Yeah, that's good. But Germany is about half the size of any individual state of the USA but has a population of around 1/5th of the whole USA. Germany just can't have as many forests as the USA, so it just can't be compared.
Yup first you couldn't recognize the places where you used to play as a kid but now as we started planting a new mix of local trees I'm stoked to see how much better it's going to turn out in a few years.
Congratulation to the Harz forester, Roland Pietsch, not to fight the beetle! In the Taunus, Hesse, they came with harvesters, eliminated all trees, and damaged the thin soil in large scale. This is desert now.
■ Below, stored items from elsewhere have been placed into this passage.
(** [MainWindow.trim_logs]. *)
Definition trim_logs (self : MainWindow) : MainWindow :=
  let entries := get_all_entries (log_display self) in
  if (1000 <? length entries)%nat
  then
    let w := log_display self in
    mkMainWindow
      (apply_filters
         (mkLogDisplayWidget (slice_from (-1000) entries) (filtered_entries w)
                             (level_filter w) (max_lines w)))
      (log_file_size_mb self)
  else self.

(** [sum(len(entry.raw_data) for entry in entries)]. *)
Definition total_size (entries : list LogEntry) : Z :=
  foldl (fun acc entry => (acc + Z.of_nat (length (raw_data entry)))%Z) 0%Z entries.

(** [total_size / 1024], the true division of Python.  The quotient of an
    int below 2^53 by a power of two is exact in binary floating point, so
    the rational is the value the source compares. *)
Definition size_kb (entries : list LogEntry) : Q := (total_size entries # 1024)%Q.

(** [MainWindow.update_statistics]: its effect on the store (the labels it
    sets are left out). *)
Definition update_statistics (self : MainWindow) : MainWindow :=
  let entries := get_all_entries (log_display self) in
  if negb (Qle_bool (size_kb entries) (inject_Z (log_file_size_mb self * 1024)))
  then trim_logs self
  else self.

(** [MainWindow.on_data_received], with the clock's reading as [now]. *)
Definition on_data_received (self : MainWindow) (data : str) (now : datetime)
    : MainWindow :=
  let entry := LogEntry_init data now None None in
  update_statistics
    (mkMainWindow (add_log_entry (log_display self) entry) (log_file_size_mb self)).

(** The entry [MainWindow.send_data] adds to the display for a sent text:
    [LogEntry(f">> {data}", datetime.now(), level='2')]. *)
Definition sent_entry (data : str) (now : datetime) : LogEntry :=
  LogEntry_init (py ">> " ++ data) now (Some (py "2")) None.

(** ** The filter view, in the words of the specification *)

(** The ordinal of an entry's category in the level registry. *)
Definition ordinal (entry : LogEntry) : option nat :=
  Z.to_nat ∘ priority <$> (level entry ≫= (LOG_LEVELS !!.)).
(** C9, counterexample.  Neither option has a default value, yet the
    comparison returns false and does not throw: the names differ, so
    [&&] never evaluates [default_value()]. *)
Lemma equality_short_circuits_before_default :
  m_default_value alpha = None /\
  m_default_value beta = None /\
  typed_option_eq alpha beta = Returned false.
Proof. repeat split. Qed.

(** C9, amended.  [operator==] reads [default_value()] on both sides only
    after [name], [type_hash], [help], [short_name] and [keep] have all
    compared equal.  When they have and either operand has no default
    value, the comparison throws the missing-default failure rather than
    returning a boolean; when one of those five members differs, it
    returns false although a default is missing. *)
Theorem typed_option_eq_missing_default (T : value_kind) (lhs rhs : typed_option T) :
  m_default_value lhs = None \/ m_default_value rhs = None ->
  (m_name lhs = m_name rhs /\ m_type_hash lhs = m_type_hash rhs /\
   m_help lhs = m_help rhs /\ m_short_name lhs = m_short_name rhs /\
   m_keep lhs = m_keep rhs ->
   typed_option_eq lhs rhs = Thrown MissingDefault /\
   typed_option_neq lhs rhs = Thrown MissingDefault) /\
  (m_name lhs <> m_name rhs \/ m_type_hash lhs <> m_type_hash rhs \/
   m_help lhs <> m_help rhs \/ m_short_name lhs <> m_short_name rhs \/
   m_keep lhs <> m_keep rhs ->
   typed_option_eq lhs rhs = Returned false).
Proof.
  intros Hmissing. unfold typed_option_neq. rewrite typed_option_eq_cases. split.
  - intros Hsame. apply leading_fields_eqb in Hsame. rewrite Hsame.
    destruct Hmissing as [-> | ->]; [|destruct (m_default_value lhs)]; now split.
  - intros Hdiff.
    destruct (_ && _ && _ && _ && Bool.eqb (m_keep lhs) (m_keep rhs)) eqn:Hlead;
      [|reflexivity].
    apply leading_fields_eqb in Hlead. tauto.
Qed.

Lemma typed_option_eq_missing_default_witness :
  (typed_option_eq alpha (set_one_of (T := Str) ["a"] alpha) = Thrown MissingDefault /\
   typed_option_neq alpha (set_one_of (T := Str) ["a"] alpha) = Thrown MissingDefault) /\
  typed_option_eq alpha beta = Returned false.
Proof.
  split.
  - apply (typed_option_eq_missing_default Str alpha (set_one_of (T := Str) ["a"] alpha));
      [left; reflexivity | repeat split].
  - apply (typed_option_eq_missing_default Str alpha beta);
      [left; reflexivity | left; discriminate].
Defined.

(** ** C10: a recorded message is not cleared *)




(** Over any sequence of [value], [set_one_of] and [set_default_value]
    calls on an option of a type that has messages, a non-empty
    [m_one_of_err] stays non-empty. *)
Lemma one_of_error_survives {T} (cs : list (member_call T)) (self : typed_option T) :
  has_choice_message T = true ->
  m_one_of_err self <> "" ->
  m_one_of_err (call_all cs self) <> "".
Proof.
  intros HT. unfold call_all. revert self.
  induction cs as [|c cs IH]; intros self Herr; [exact Herr|].
  cbn [fold_left]. apply IH. destruct c as [v flag|s|v]; cbn [call]; try exact Herr.
  unfold set_value. rewrite value_with_one_of_err.
  destruct (_ && _); [|exact Herr].
  rewrite invalid_choice_error_render by exact HT.
  apply invalid_choice_error_string_nonempty.
Qed.

(** * Further properties of the code *)

(** ** Defaults, values and their independence *)

Lemma invalid_choice_error_ext {T} (a b : typed_option T) (v : value_type T) :
  m_name a = m_name b -> m_one_of a = m_one_of b ->
  invalid_choice_error a v = invalid_choice_error b v.
Proof. destruct T; simpl; intros Hn Ho; congruence. Qed.

(** The setter, written out by cases on the check of line 105. *)
Lemma set_value_cases {T} (v : value_type T) (flag : bool) (self : typed_option T) :
  set_value v flag self =
  if (0 <? set_size (m_one_of self)) && negb (set_contains v (m_one_of self))
  then with_base (with_one_of_err (invalid_choice_error self v) self)
         (with_value (Some v) self)
  else with_value (Some v) self.
Proof.
  unfold set_value, value_with; cbn [fst with_value m_one_of].
  destruct (_ && _); [|reflexivity]. cbn [fst].
  now rewrite (invalid_choice_error_ext (with_value (Some v) self) self).
Qed.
tldrtldr: Good news that monoculures are disappearing. Bad news, how they disappear. Oh and the National Park is at fault too because they "protected" the monocultures TLDR: there have been warnings of impending forest dying due to monocultures since the 1960s - nothing has been done - renaturation and regeneration could have started 50 years ago - now animals will be completely without a habitat for a long time, as the new forest will take decades. Warnings that man-made monocultures would die out were issued over 60 years ago. In the same way, there were already cost-effective ways of returning the forest to its natural state bit by bit, including natural regeneration. This was not done, and so the forest is now dying everywhere at once. As a result, trees will not dominate the view in the "forest" for a long time. In the Harz Mountains in particular, we will have to be patient before we can marvel at natural mixed beech forests again, since beech is one of the slowest growing trees
Honestly, that's fine. Forests are great but they're just one type of ecosystem among many. Open grasslands and meadows are equally important as they provide habitat for flowers, their pollinators, and a bunch of other types of organisms. Not everywhere needs to be a forest.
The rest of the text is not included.